Breeders’ Cup ratings on NBC create talk of another Classic race in prime time next year
Putting a horse racing event on prime-time television was an experiment for NBC, but based on the better-than-expected ratings for the 2012 Breeders’ Cup Classic, there’s a good chance it will air in prime time again next year, said Jon Miller, NBC Sports president of programming.
“My strong recommendation would be to continue based on the tremendous success we had this year,” Miller said last week.
The one-hour show, which featured long shot Fort Larned winning the Breeders’ Cup Classic, aired live on NBC from 8 to 9 p.m. on Nov. 3. It earned a 2.0 rating and was watched by 3.1 million viewers. The rating was up 100 percent and the viewership number up 94 percent from last year, when the Classic was on ESPN and earned a 1.0 rating and was watched by 1.6 million viewers.
Miller said NBC’s average Saturday night rating has been below 2.0, in the range of 1.6 to 1.7.
“Anything that was in that range, we would have been happy with,” he said. “We didn’t want to put the network in jeopardy. We didn’t want them to regret the decision that they worked with us on. We were just hoping to stay kind of flat. So the fact that we exceeded what the network normally does was a great discovery and surprise for everybody.”
Horse racing’s Triple Crown, and particularly the Kentucky Derby and the Belmont Stakes when a Triple Crown is at stake, historically has done well in terms of ratings. But not so for the Breeders’ Cup, which features more than a dozen races for different types of horses — fillies, grass runners, 2-year-olds, etc. — and culminates with the Breeders’ Cup Classic.

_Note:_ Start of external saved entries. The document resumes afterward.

(** ** Uniform exploration is a round robin *)

Lemma round_robin_cases (m : Z) :
  0 <= m ->
  (m mod 3 = 0 /\ (m + 1) / 3 = m / 3 /\ (m + 2) / 3 = m / 3
   /\ (m + 1 + 2) / 3 = m / 3 + 1)
  \/ (m mod 3 = 1 /\ (m + 1) / 3 = m / 3 /\ (m + 2) / 3 = m / 3 + 1
      /\ (m + 1 + 2) / 3 = m / 3 + 1)
  \/ (m mod 3 = 2 /\ (m + 1) / 3 = m / 3 + 1 /\ (m + 2) / 3 = m / 3 + 1
      /\ (m + 1 + 2) / 3 = m / 3 + 1).
Proof. intros Hm. Z.div_mod_to_equations. lia. Qed.

Lemma argmin_round_robin (m : Z) :
  0 <= m -> argmin (round_robin_counts m) = Ok (m mod 3).
Proof.
  intros Hm. unfold round_robin_counts, argmin.
  destruct (round_robin_cases m Hm)
    as [(-> & -> & -> & _)|[(-> & -> & -> & _)|(-> & -> & -> & _)]]; simpl.
  - rewrite Z.ltb_irrefl. reflexivity.
  - assert ((m / 3 <? m / 3 + 1) = true) as -> by (apply Z.ltb_lt; lia).
    rewrite Z.ltb_irrefl. reflexivity.
  - rewrite Z.ltb_irrefl.
    assert ((m / 3 <? m / 3 + 1) = true) as -> by (apply Z.ltb_lt; lia).
    reflexivity.
Qed.

Lemma round_robin_counts_succ (m : Z) (k : nat) (n : Z) :
  0 <= m ->
  k = Z.to_nat (m mod 3) ->
  round_robin_counts m !! k = Some n ->
  <[k := n + 1]> (round_robin_counts m) = round_robin_counts (m + 1).
Proof.
  intros Hm -> Hn. unfold round_robin_counts in *.
  replace (m + 1 + 1) with (m + 2) by lia.
  destruct (round_robin_cases m Hm)
    as [(Hr & H1 & H2 & H3)|[(Hr & H1 & H2 & H3)|(Hr & H1 & H2 & H3)]];
    rewrite Hr in *; rewrite H3; rewrite H1, H2 in *;
    simpl in Hn; injection Hn as <-; reflexivity.
Qed.
(** * The periodic stats collector (package container): model and properties

    The collector of [write_stats_collector] is Go code: a ticking loop that
    asks the database for the running instances, calls the container manager
    for the stats of each of them under a timeout context, and prunes old
    stats once when it starts.  Its collaborators (the [db] package, the
    [Manager] interface, the logrus logger) live outside the file; they are
    interfaces here, and every call the collector makes to them is recorded
    as an event, so that properties of the form "this call is (not) made" are
    statements about the list of events of an execution.

    The second part of the file does the same for the DNS clean-up script
    of the repository (cleanup_stale_dns_records), which is Python. *)

From Stdlib Require Import ZArith Ascii.
From stdpp Require Import base decidable list strings gmap pretty.

Local Open Scope string_scope.
Local Open Scope list_scope.
Local Open Scope Z_scope.

(** ** Go runtime primitives used by the collector *)

Module Go.

(** [time.Duration] is a count of nanoseconds. *)
Definition Duration := Z.
Definition Second : Duration := 1000000000.

(** An [error] value; [nil] is [None] of [option error]. *)
Inductive error := Err (msg : string).

(** What a goroutine can die of in this program. *)
Inductive panic :=
| CloseOfClosedChannel
| CloseOfNilChannel
| NonPositiveTickerInterval.

(** The state of a [chan struct{}] on which nothing is ever sent. *)
Inductive chan_state := ChanNil | ChanOpen | ChanClosed.

(** [make(chan struct{})] *)
Definition make_chan : chan_state := ChanOpen.

(** [close(ch)]: closing a nil or an already closed channel panics. *)
Definition close (ch : chan_state) : panic + chan_state :=
  match ch with
  | ChanNil => inl CloseOfNilChannel
  | ChanOpen => inr ChanClosed
  | ChanClosed => inl CloseOfClosedChannel
  end.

This year, in particular, NBC didn’t have a good reason to hope for a high rating because there was no “super horse,” like Zenyatta, running in the Classic. This year’s Triple Crown race winners, I’ll Have Another and Union Rags, didn’t run in the Classic.
Before the broadcast, Neal Pilson, former president of CBS Sports and founder of Pilson Communications, which consults with sports leagues and sports properties about TV deals, expressed skepticism that the event would work. But after the Breeders’ Cup, Pilson said in an email to SportsBusiness Journal that the rating was better than he expected it to be. “Actually, not a bad rating for a Saturday night against four very good college football games on CBS, Fox, ABC and ESPN,” Pilson said.
Miller said that NBC will have a meeting with Breeders’ Cup officials before making a final decision on whether to broadcast it in prime time again in 2013.
Miller also said that having the event at Santa Anita Park, in the Los Angeles area, may have helped viewership because of the presence of celebrities and the warm, sunny weather for people looking for some escapism on the East Coast. The Breeders’ Cup is scheduled to be held there in 2013, but a site has not been named beyond that. There has been debate in recent years about making Santa Anita the permanent home for the event.
“That is not up to me, that is a decision for the Breeders’ Cup board,” Miller said, “but certainly having a permanent destination and a permanent home for a property like this can only help it and make it an even bigger event.”
Breeders’ Cup CEO Craig Fravel said a decision on where to hold the 2014 Breeders’ Cup would come before the first quarter of next year. “We are very pleased with the rating,” Fravel said.